CheeseIsMyIdol · 06/12/2025 18:24

But the rooms aren't all equal. The children live in theirs 100 percent of the time. The stepdaughter a few days a month, and might not even be on the premises during 24-27 December. Yet the husband expects the room to sit empty like some sort of shrine, as though his daughter is elevated above the others.

She needs to be taught some resiliance and some consideration for others, ASAP.

Well when coming to stay with her dad and in what seems to be such an unwelcoming environment, maybe he’s got to make it attractive? How awful she only stays a few days a month! Can’t believe that her dads ok with that!

Ophy83 · 06/12/2025 18:50

Could your dh have his daughter's room? Your daughter share with you and your mum have your daughter's room? That way everyone has a comfortable bed and sd doesn't have a relative stranger (to her) staying in her space

CamillaMcCauley · 06/12/2025 18:50

Ddakji · 06/12/2025 18:47

Ah well, you’re clearly not much of a host I guess. I’m sure when you’re a granny you’ll be satisfied with a blow up airbed in the floor of the utility room, right? Oh no, wait, you’ll know you’re place and never stay overnight with your own daughter at all, and of course your daughter will know not to make an ounce of effort for you, won’t she?

Tbh if I was going to stay at my daughter’s future blended family home, I would be a lot more comfortable sleeping in my actual granddaughter’s bed than in that of my step-granddaughter who I barely know.

C152 · 06/12/2025 18:51

Although you've called it your step-daughter's bedroom, you seem to believe it's a spare room. It's not a spare or a guest room - it's her private space, and I wouldn't want someone else in my bedroom either. You have 2 reasonable alternatives - you all go to your mother's place or your DH collects your mother on Christmas day and pays for an uber back.

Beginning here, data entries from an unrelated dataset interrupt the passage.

(** [workers.py: scan] *)
Definition scan (db_accepts : bool) (authorization : option string)
    (payload : WorkerScanIn.t) (st : Store) : Response * Store :=
  match bearer_token authorization with
  | None => (Msg 401 "Missing worker token", st)
  | Some token =>
    match worker_by_token token st with
    | None => (Msg 401 "Invalid worker token", st)
    | Some worker =>
      match order_by_number (WorkerScanIn.order_number payload) st with
      | None => (Msg 404 "Order not found", st)
      | Some order =>
        let t :=
          Track.mk (next_id (map Track.id (tracks st)))
            (Some (Order.id order)) (Some (Worker.id worker))
            (WorkerScanIn.action payload) None
            (WorkerScanIn.location payload) in
        let work :=
          match action_status (WorkerScanIn.action payload) with
          | Some s =>
              with_orders
                (put_order (Order.set_status (Some s) order) (orders st)) st
          | None => st
          end in
        match commit db_accepts (with_tracks (tracks st ++ [t]) work) with
        | inl exn => (Unhandled exn, st)
        | inr st' => (ScanRecorded (Track.id t) (Track.action t), st')
        end
      end
    end
  end.

(** [orders.py: list_orders]; each row is returned with the name of its
    service when the service exists. *)
Definition list_orders (current : Customer.t) (st : Store)
    : list (Order.t * option string) :=
  map (fun r => (r, option_map Service.name (get_service (Order.service_id r) st)))
    (filter (fun o => Order.customer_id o =? Customer.id current) (orders st)).

Definition is_active (s : Service.t) : bool :=
  match Service.status s with
  | Service.active => true
  | Service.inactive => false
  end.

(** [services.py: list_services] *)
Definition list_services (st : Store) : list Service.t :=
  filter is_active (services st).

(** [schemas/service.py: ServiceCreate] *)
Module ServiceCreate.
Record t := mk {
  name : string;
  price : Z;
  duration_minutes : option Z
}.
End ServiceCreate.

(** [services.py: create_service]; the status is left to the column default
    [ServiceStatus.active], and [db.refresh] reads the row back. *)
Definition create_service (db_numeric : Z -> Z) (db_accepts : bool)
    (payload : ServiceCreate.t) (st : Store) : Reply Service.t * Store :=
  match find (fun s => String.eqb (Service.name s) (ServiceCreate.name payload))
          (services st) with
  | Some _ => (Err 400 "Service exists", st)
  | None =>
    let s :=
      Service.mk (next_id (map Service.id (services st)))
        (ServiceCreate.name payload)
        (numeric_10_2 db_numeric (ServiceCreate.price payload))
        (ServiceCreate.duration_minutes payload) Service.active in
    match commit db_accepts (with_services (services st ++ [s]) st) with
    | inl exn => (Raised exn, st)
    | inr st' => (Ok 201 s, st')
    end
  end.

(** [schemas/worker.py: WorkerCreate] *)
Module WorkerCreate.
Record t := mk {
  name : string;
  email : option string
}.
End WorkerCreate.

(** [workers.py: register_worker]; [admin_email] is [settings.ADMIN_EMAIL]
    and [current] the customer that [get_current_customer] resolved. *)
Definition register_worker (admin_email : string) (e : Secrets.Entropy)
    (db_accepts : bool) (current : Customer.t) (payload : WorkerCreate.t)
    (st : Store) : Reply Worker.t * Store :=
  if negb (String.eqb (Customer.email current) admin_email)
  then (Err 403 "Admin only", st)
  else
    let token := Secrets.token_hex e 16 in
    let w :=
      Worker.mk (next_id (map Worker.id (workers st)))
        (WorkerCreate.name payload) (WorkerCreate.email payload)
        (Some token) in
    match commit_workers db_accepts (with_workers (workers st ++ [w]) st) with
    | inl exn => (Raised exn, st)
    | inr st' => (Ok 200 w, st')
    end.

End FastApi.

(** ** The admin blueprint of the Flask application ([src/app/admin]) *)

Module FlaskAdmin.

(** The two environment variables [login] reads; [None] when unset. *)
Record Env := mkEnv {
  ADMIN_EMAIL : option string;
  ADMIN_PASSWORD : option string
}.

(** The session cookie: the keys that are set, newest first. *)
Definition Session := list (string * bool).

Fixpoint session_get (key : string) (session : Session) : option bool :=
  match session with
  | [] => None
  | (k, v) :: rest => if String.eqb k key then Some v else session_get key rest
  end.

Definition session_set (key : string) (v : bool) (session : Session)
    : Session :=
  (key, v) :: filter (fun kv => negb (String.eqb (fst kv) key)) session.

(** [==] on two values that are a string or [None]. *)
Definition eq_optional (a b : option string) : bool :=
  match a, b with
  | Some x, Some y => String.eqb x y
  | None, None => true
  | _, _ => false
  end.

(** The JSON body of [POST /admin/login]. *)
Module LoginBody.
Record data := mk {
  email : option string;
  password : option string
}.
End LoginBody.

(** [admin/routes.py: admin_required] around a view [f]. *)
Definition admin_required {A : Type} (f : Session -> Reply A * Session)
    (session : Session) : Reply A * Session :=
  match session_get "is_admin" session with
  | Some true => f session
  | _ => (Err 401 "Admin login required", session)
  end.

(** [admin/routes.py: login] *)
Definition login (env : Env) (data : LoginBody.data) (session : Session)
    : Reply string * Session :=
  let email := LoginBody.email data in
  let password := LoginBody.password data in
  let admin_email := ADMIN_EMAIL env in
  let admin_password := ADMIN_PASSWORD env in
  if eq_optional email admin_email && eq_optional password admin_password
  then (Ok 200 "ok", session_set "is_admin" true session)
  else (Err 401 "Bad creds", session).

(** [admin/routes.py: logout] *)
Definition logout : Session -> Reply string * Session :=
  admin_required (fun _ => (Ok 200 "logged out", [])).

(** One entry of [admin/routes.py: list_orders], without [created_at]. *)
Module OrderRow.
Record t := mk {
  id : Z;
  order_number : string;
  customer_id : Z;
  service_id : Z;
  status : option Order.Status;
  total_cost : Z
}.
End OrderRow.

(** [admin/routes.py: list_orders] *)
Definition list_orders (st : Store)
    : Session -> Reply (list OrderRow.t) * Session :=
  admin_required (fun session =>
    (Ok 200
       (map (fun o =>
               OrderRow.mk (Order.id o) (Order.order_number o)
                 (Order.customer_id o) (Order.service_id o) (Order.status o)
                 (Order.total_cost o)) (orders st)),
     session)).

End FlaskAdmin.

(** ** [src/app/utils/responses.py] and [src/app/utils/security.py] *)

Module Utils.

(** The ["pagination"] object of [paginated_response]. *)
Record Pagination := mkPagination {
  page : Z;
  per_page : Z;
  total : Z;
  pages : Z
}.

(** [responses.py: paginated_response], the document under ["data"];
    [None] when the division raises [ZeroDivisionError].  [//] rounds down,
    as [Z.div] does. *)
Definition paginated_response {A : Type} (items : list A) (page per_page : Z)
    (total : option Z) : option (list A * Pagination) :=
  let total :=
    match total with
    | None => Z.of_nat (List.length items)
    | Some t => t
    end in
  if 0 <? total then
    if per_page =? 0 then None
    else Some (items,
               mkPagination page per_page total
                 ((total + per_page - 1) / per_page))
  else Some (items, mkPagination page per_page total 0).

(** [security.py: generate_token] *)
Definition generate_token (e : Secrets.Entropy) (length : nat) : string :=
  Secrets.token_urlsafe e length.

(** [security.py: generate_order_token] *)
Definition generate_order_token (e : Secrets.Entropy) : string :=
  Secrets.token_urlsafe e 32.

Definition is_urlsafe (c : ascii) : bool :=
  let n := N_of_ascii c in
  ((65 <=? n) && (n <=? 90) || (97 <=? n) && (n <=? 122)
   || (48 <=? n) && (n <=? 57) || (n =? 45) || (n =? 95))%N.

End Utils.

(** ** Requests that write to the store

    The handlers above that can change the store, each with the arguments
    of one request, and the store a sequence of such requests leaves. *)

Inductive Request :=
| FlaskCreateOrder (e : Secrets.Entropy) (db_accepts1 disk_ok db_accepts2 : bool)
    (customer_id : Z) (loaded : option Flask.OrderCreateSchema.data)
| FlaskUpdateOrder (db_accepts : bool) (customer_id order_id : Z)
    (loaded : option Flask.OrderUpdateSchema.data)
| FlaskDeleteOrder (db_accepts : bool) (customer_id order_id : Z)
| FlaskCreateService (db_numeric : Z -> Z) (db_accepts : bool)
    (data : Flask.ServiceCreate.data)
| FlaskUpdateService (db_accepts : bool) (service_id : Z)
    (data : Flask.ServiceUpdate.data)
| FlaskWorkerLogin (e : Secrets.Entropy) (db_accepts : bool)
    (data : Flask.LoginBody.data)
| FlaskRegisterWorker (e : Secrets.Entropy) (db_accepts : bool)
    (loaded : option Flask.WorkerCreateSchema.data)
| FlaskScan (db_accepts : bool) (authorization : option string)
    (data : Flask.ScanBody.data)
| FastApiCreateOrder (e : Secrets.Entropy)
    (db_accepts1 disk_ok db_accepts2 : bool) (current : Customer.t)
    (payload : FastApi.OrderCreate.t)
| FastApiUpdateOrder (db_accepts : bool) (current : Customer.t) (order_id : Z)
    (payload : FastApi.OrderCreate.t)
| FastApiDeleteOrder (db_accepts : bool) (current : Customer.t) (order_id : Z)
| FastApiCreateService (db_numeric : Z -> Z) (db_accepts : bool)
    (payload : FastApi.ServiceCreate.t)
| FastApiRegisterWorker (admin_email : string) (e : Secrets.Entropy)
    (db_accepts : bool) (current : Customer.t)
    (payload : FastApi.WorkerCreate.t)
| FastApiScan (db_accepts : bool) (authorization : option string)
    (payload : FastApi.WorkerScanIn.t).

Definition handle (req : Request) (st : Store) : Store :=
  match req with
  | FlaskCreateOrder e d1 k d2 c l => snd (Flask.create_order e d1 k d2 c l st)
  | FlaskUpdateOrder d c o l => snd (Flask.update_order d c o l st)
  | FlaskDeleteOrder d c o => snd (Flask.delete_order d c o st)
  | FlaskCreateService n d b => snd (Flask.create_service n d b st)
  | FlaskUpdateService d i b => snd (Flask.update_service d i b st)
  | FlaskWorkerLogin e d b => snd (Flask.worker_login e d b st)
  | FlaskRegisterWorker e d l => snd (Flask.register_worker e d l st)
  | FlaskScan d a b => snd (Flask.scan d a b st)
  | FastApiCreateOrder e d1 k d2 c p => snd (FastApi.create_order e d1 k d2 c p st)
  | FastApiUpdateOrder d c o p => snd (FastApi.update_order d c o p st)
  | FastApiDeleteOrder d c o => snd (FastApi.delete_order d c o st)
  | FastApiCreateService n d p => snd (FastApi.create_service n d p st)
  | FastApiRegisterWorker a e d c p => snd (FastApi.register_worker a e d c p st)
  | FastApiScan d a p => snd (FastApi.scan d a p st)
  end.

Definition run (reqs : list Request) (st : Store) : Store :=
  fold_left (fun s req => handle req s) reqs st.

(** The working copy a scan commits: the new Track row together with the
    status the action assigns. *)
Definition scan_work (status : option Order.Status) (order : Order.t)
    (tr : Track.t) (st : Store) : Store :=
  with_tracks (tracks st ++ [tr])
    match status with
    | Some s =>
        with_orders (put_order (Order.set_status (Some s) order) (orders st)) st
    | None => st
    end.

(** ** Sample data

    The rows of the fixtures of [tests/conftest.py], and the same store after
    the worker has scanned the order once. *)

Definition sample_service : Service.t :=
  Service.mk 1 "Test Service" 10000 (Some 60) Service.active.

Definition sample_customer : Customer.t :=
  Customer.mk 1 "Test Customer" "test@example.com" (Some "1234567890")
    "$argon2id$" true.

Definition sample_order : Order.t :=
  Order.mk 1 "ORD-TEST-001" 1 1 None None 10000 (Some Order.created) None.

Definition sample_worker : Worker.t :=
  Worker.mk 1 "Test Worker" (Some "worker@example.com")
    (Some "test-worker-token").

Definition sample_store : Store :=
  mkStore [sample_service] [sample_customer] [sample_order] [sample_worker] [].

Definition sample_track : Track.t :=
  Track.mk 1 (Some 1) (Some 1) "picked_up" (Some "Picked up")
    (Some "Warehouse A").

Definition sample_store_scanned : Store :=
  mkStore [sample_service] [sample_customer]
    [Order.set_status (Some Order.picked_up) sample_order]
    [sample_worker] [sample_track].

Definition sample_authorization : option string :=
  Some "Bearer test-worker-token".

(** Six bytes and thirty-two bytes of entropy for the samples. *)
Definition sample_entropy : Secrets.Entropy :=
  fun i => Secrets.byte_of_N (N.of_nat (17 * i + 3) mod 256).

(** The columns of an order that no handler assigns after the insert. *)
Definition same_fixed_columns (o' o : Order.t) : Prop :=
  Order.order_number o' = Order.order_number o
  /\ Order.customer_id o' = Order.customer_id o
  /\ Order.service_id o' = Order.service_id o
  /\ Order.total_cost o' = Order.total_cost o.

(** The sample store with an order that already has the number the sample
    entropy yields, with a second, inactive service, and with a second
    worker. *)
Definition sample_store_taken : Store :=
  with_orders
    [sample_order;
     Order.mk 2 "031425364758" 1 1 None None 10000 (Some Order.created) None]
    sample_store.

Definition sample_inactive_service : Service.t :=
  Service.mk 2 "Dry Clean" 25000 None Service.inactive.

Definition sample_store_inactive : Store :=
  with_services [sample_service; sample_inactive_service] sample_store.

Definition sample_other_customer : Customer.t :=
  Customer.mk 2 "Other Customer" "other@example.com" None "$argon2id$" true.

snoopythebeagle · 06/12/2025 18:51

Ddakji · 06/12/2025 18:47

Ah well, you’re clearly not much of a host I guess. I’m sure when you’re a granny you’ll be satisfied with a blow up airbed in the floor of the utility room, right? Oh no, wait, you’ll know you’re place and never stay overnight with your own daughter at all, and of course your daughter will know not to make an ounce of effort for you, won’t she?

I'll never be a granny so it's not something I need to worry about Grin

But I would never accept an invite to stay at someone's house if it meant their step-child had to give up their room for me, no. Because IMO, that's a really entitled way to behave. I would get a hotel or go back to my own house.

JustMarriedBecca · 06/12/2025 18:52

Cynic17 · 06/12/2025 15:35

Blimey, when I was 14 I had to surrender my bedroom to visiting grandparents and sleep in a sleeping bag on the dining room floor, including at Xmas. It wasn't a discussion - I was just told what was happening.

Why is a child being allowed to dictate what happens in her parents' house?

This. Christmas is about mixing it all in together. I slept under the stairs on a blow up bed one year (it was open, it wasn't a cupboard). But it did make us all laugh when Harry Potter came out.

If your DD has an ensuite that's double the reason to give it up to elderly guests who may need access to a bathroom more easily in the night.

My DD always gives up her ensuite to visiting grandparents because they need readily available bathroom access.